A Caine trip to Ghana for 12 writers who finally found themselves

The writers from across Africa who took part in the Caine Workshop at Elmina Castle in Ghana earlier this month. PHOTO| COURTESY

What you need to know:

  • The story needed The Coconut Grove Hotel in Elmina, Ghana.
  • Why? Because of its perfect beaches, which I would walk on in the morning, and at times stumble upon a shell.
  • Or the fact that at dawn, I would just sit by and watch fishermen pull in their catch of the night. Elmina gave me the stillness necessary to reach this drug-addicted girl and to tell her story with honesty and truth.

In April, 2015, I was invited to the Caine Workshop in Elmina, Ghana. Elmina hosts Elmina Castle, a prominent orange-yellow building that overlooks a bustling town with narrow streets and wide markets which sell everything from dried hibiscus flowers to toys, to forex. Inside Elmina Castle, enslaved Africans forgot themselves. They were confined to tiny cells without light, given spare rations and continuously whipped. They would stay inside for as long as three months, and when a ship came, they would trail out. In their hasty steps, they would let go of their ethnicity, their name, their language, their songs, their memories, every love they had ever held onto; they would sail waiting to be given a new language and new names.

So it was quite uncanny that it was at Elmina that 12 African writers gathered to ‘find themselves’. That privilege we had scared me at night as I struggled with my story, because I kept wondering about all those slaves who never got to tell their stories.

The story I chose to write was titled Princess Sailendra of Malindi. It spoke of a drug-addicted, homeless girl in Malindi, who wanders about the beaches of Malindi, telling everyone she meets that she is an actual princess. The story needed The Coconut Grove Hotel in Elmina, Ghana. Why? Because of its perfect beaches, which I would walk on in the morning, and at times stumble upon a shell. Or the fact that at dawn, I would just sit by and watch fishermen pull in their catch of the night. Elmina gave me the stillness necessary to reach this drug-addicted girl and to tell her story with honesty and truth.

We were not just writing stories, however, but we were critiquing each other’s stories. We would meet in the evening with our incomplete stories printed out. A writer would read his piece and we would listen, then give feedback. We were sincere and forthright. We bothered about sentence syntax and the sincerity of dialogues. But we also uncovered deeper lessons.

THE IMPORTANCE OF BEING PRACTICAL

For example, Akwaeke Emezi, a brilliant Nigerian writer, told us about the importance of being practical as a writer, which means accepting your inability to control anything else in the writing industry apart from your writing. That to bother about winning award or prize XYZ is wasting energy, which can be spent writing your current story to the best of its ability. I also learnt that story ideas, once discussed, get owned by everyone, and expand and become larger than the writer himself. At the workshop, we expanded our individual stories, making them even more complex.

Surprisingly, the stories we told were beyond the usual staples of war and poverty.
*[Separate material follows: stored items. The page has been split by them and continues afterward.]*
(** * Prompt families of [gpt_researcher/FAR10_promptfamily.py]

    A shallow embedding of the prompt-building module: the base
    [PromptFamily], its [FARPart10PromptFamily] specialisation, the two
    registries and the factory helpers.

    Conventions of the embedding.
    - A Python [str] is a Rocq [string] holding its UTF-8 bytes; the
      non-ASCII characters of the source templates (no-break spaces,
      bullets, arrows, typographic quotes) appear as their byte sequences.
      UTF-8 is self-synchronising, so one text occurs inside another as
      code points exactly when it does as bytes.
    - A Python [int] is a [Z]; an optional keyword argument is an [option]
      whose [None] stands for "not passed".
    - [str.upper] depends on the Unicode case tables of the interpreter and
      is a parameter ([str_upper]) of the development.
    - The clock read by [date.today()] is an explicit argument.
    - [warnings.warn] appends its message to a list returned next to the
      result; warning filters are not modelled.
    - The definitions of the two families give the text an operation
      builds; [run] gives the outcome of a call, with the errors raised
      on the way by integer formatting and by the JSON encoder.
    - The digit limit of integer to string conversion and the depth at
      which the JSON encoder exhausts the interpreter's stack are
      parameters ([int_max_str_digits], [json_max_nesting]).
    - Memory is unbounded: [MemoryError] is not modelled.  Type
      annotations are not evaluated; the module is taken as loaded. *)

From Stdlib Require Import ZArith Ascii String List Lia Bool DecimalString.
From stdpp Require Import gmap strings list fin_maps.

Local Open Scope Z_scope.

(** ** Strings as Python sees them *)

Module PyStr.

(** The two characters a Rocq literal cannot hold conveniently. *)
Definition nl : string := String "010"%char EmptyString.
Definition dq : string := String "034"%char EmptyString.

(** Truth value of a string: only the empty string is false. *)
Definition str_truthy (s : string) : bool :=
  match s with
  | EmptyString => false
  | String _ _ => true
  end.

(** [sep.join(items)]. *)
Fixpoint join (sep : string) (items : list string) : string :=
  match items with
  | [] => EmptyString
  | [x] => x
  | x :: rest => x +:+ sep +:+ join sep rest
  end.

(** [str(n)] for an integer: decimal digits, a leading minus sign when
    negative. *)
Definition str_of_int (n : Z) : string :=
  NilZero.string_of_int (Z.to_int n).

(** [sub in s]. *)
Definition contains (sub s : string) : Prop :=
  exists pre post, s = pre +:+ sub +:+ post.

(** Executable counterpart of [contains]. *)
Fixpoint prefixb (p s : string) : bool :=
  match p, s with
  | EmptyString, _ => true
  | String a p', String b s' => Ascii.eqb a b && prefixb p' s'
  | String _ _, EmptyString => false
  end.

Fixpoint containsb (sub s : string) : bool :=
  prefixb sub s ||
  match s with
  | EmptyString => false
  | String _ s' => containsb sub s'
  end.

(** [bigram_free a b s]: the character [a] is never immediately followed by
    [b] in [s], and [s] does not end in [a].  Texts with this property can
    be concatenated without ever spelling the pair [a b]. *)
Fixpoint bigram_free (a b : ascii) (s : string) : bool :=
  match s with
  | EmptyString => true
  | String c s' =>
      match s' with
      | EmptyString => negb (Ascii.eqb c a)
      | String d _ => negb (Ascii.eqb c a && Ascii.eqb d b) && bigram_free a b s'
      end
  end.

(** Every character of [s] satisfies [p]. *)
Fixpoint all_chars (p : ascii -> bool) (s : string) : bool :=
  match s with
  | EmptyString => true
  | String c s' => p c && all_chars p s'
  end.

(** The characters of a rendered integer or ISO date. *)
Definition digit_or_dash (c : ascii) : bool :=
  containsb (String c EmptyString) "0123456789-".

(** ASCII-only upper-casing: what [str.upper] does on ASCII text.  Used to
    instantiate the [str_upper] parameter on concrete inputs. *)
Definition ascii_upper_char (c : ascii) : ascii :=
  let n := nat_of_ascii c in
  if (97 <=? n)%nat && (n <=? 122)%nat then ascii_of_nat (n - 32) else c.

Fixpoint ascii_upper (s : string) : string :=
  match s with
  | EmptyString => EmptyString
  | String c s' => String (ascii_upper_char c) (ascii_upper s')
  end.

End PyStr.

Import PyStr.

(** ** Python values *)

(** The values a metadata mapping holds in the embedding: [None], booleans,
    integers and strings. *)
Inductive scalar : Type :=
| SNone
| SBool (b : bool)
| SInt (n : Z)
| SStr (s : string).

(** [format(v, "")], which an f-string applies to an interpolated value. *)
Definition py_format (v : scalar) : string :=
  match v with
  | SNone => "None"
  | SBool true => "True"
  | SBool false => "False"
  | SInt n => str_of_int n
  | SStr s => s
  end.

(** [range(n)]: empty for [n <= 0]. *)
Definition py_range (n : Z) : list Z :=
  map Z.of_nat (seq 0 (Z.to_nat n)).

(** [l[:stop]] with Python's slice rules: a negative [stop] counts from the
    end, and the bound is clamped to [0 .. len(l)]. *)
Definition slice_to {A} (l : list A) (stop : Z) : list A :=
  let len := Z.of_nat (length l) in
  let stop' := if stop <? 0 then Z.max 0 (stop + len) else Z.min stop len in
  firstn (Z.to_nat stop') l.

(** [enumerate(l)]. *)
Fixpoint enumerate_from {A} (i : nat) (l : list A) : list (nat * A) :=
  match l with
  | [] => []
  | x :: rest => (i, x) :: enumerate_from (S i) rest
  end.

Definition enumerate {A} (l : list A) : list (nat * A) := enumerate_from 0 l.

(** ** Interpreter services and errors *)

(** What the embedding takes from the Python runtime without modelling it:
    [str.upper] (Unicode case mapping); the JSON encoder's string
    escaping [json.encoder.encode_basestring_ascii], which returns the
    escaped text between double quotes; the limit
    [sys.get_int_max_str_digits()] on the decimal digits of an integer
    turned into text (4300 by default, 0 for no limit); and the deepest
    nesting of containers the JSON encoder reaches before the interpreter
    raises [RecursionError], which depends on the recursion limit and on
    the depth of the call stack. *)
Class PyRuntime : Type := {
  str_upper : string -> string;
  encode_basestring_ascii : string -> string;
  int_max_str_digits : nat;
  json_max_nesting : nat
}.

(** A runtime that is exact on printable ASCII text free of quotes and
    backslashes, with the default digit limit and a nesting bound well
    inside the default recursion limit; concrete evaluations below stay
    within such text and such bounds. *)
Definition ascii_runtime : PyRuntime := {|
  str_upper := ascii_upper;
  encode_basestring_ascii := fun s => dq +:+ s +:+ dq;
  int_max_str_digits := 4300;
  json_max_nesting := 100
|}.

Inductive exn : Type :=
| TypeError (msg : string)
| AttributeError (msg : string)
| ValueError (msg : string)
| RecursionError (msg : string).

Inductive result (A : Type) : Type :=
| Ok (a : A)
| Raise (e : exn).

Arguments Ok {A} a.
Arguments Raise {A} e.

Definition bind {A B} (r : result A) (k : A -> result B) : result B :=
  match r with
  | Ok a => k a
  | Raise e => Raise e
  end.

Notation "'let?' x := r 'in' k" := (bind r (fun x => k))
  (at level 10, x name, r at level 100, k at level 200).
We wrote about lizards distracting African pilots on the plane, and about lonely women being seduced by their cats. This signified that Africans now wanted bigger stories, beyond what they were previously allowed. There was this desire to test and push the possibilities of being an African in the continent, and to reach for stories that were once considered beyond our scope.

Then there was the greater sense that our writing had finally rewarded us. We were at Coconut Grove hotel because we had decided to commit our lives to telling stories. It is strange — that feeling — where your writing rewards you, just because you chose to trust it.

Or maybe it was the food. Ghanaian food is spicier than Kenyan food. Kenkey, a form of fermented ugali, I could handle. Kenkey with red pepper fish. Kenkey transformed my body and my ideas. I felt dislocated from who I had always been. I was removed from the familiar, but even more strange I trusted this new unfamiliar because it meant meeting new people, making new networks, finding new voices. Almost as if I was meant to push aside all that was me, in order to finally become a writer and create meaningful work.

So, I came to the Caine Workshop to search for stillness that I had only found in bits and pieces before; 30 minutes before taking tea in the morning, on my phone while stuck in traffic, sitting up at night to type away on my laptop. I treasured these seconds and minutes that I piled up. I used them as tokens of time which allowed me to finish the manuscript for a novel.

But I found more than stillness. I learnt that the idea of an ‘escape workshop’ is to remind you that creative energies exist independent of yourself, and they are constantly seeking for other similar creative energies. When these energies meet, they become bigger than the sum of all the artist involved. So to trust your writing is to find your voice; it is to find your belonging in this world; it is to say I am here. Standing in the centre of that belief brings along so many chances of escape into a world that is ruled to by a creative force. Because at the end of it all, what better thing it is, than to just say; I have been here in this world; I have seen it with my own eyes; I have met these emotions; I have loved this way; I have seen this kind of hate; this is the story that I want to share.

 

Kiprop Kimutai was the second runner’s up for the Kwani? Manuscript Project for his story The Water Spirits.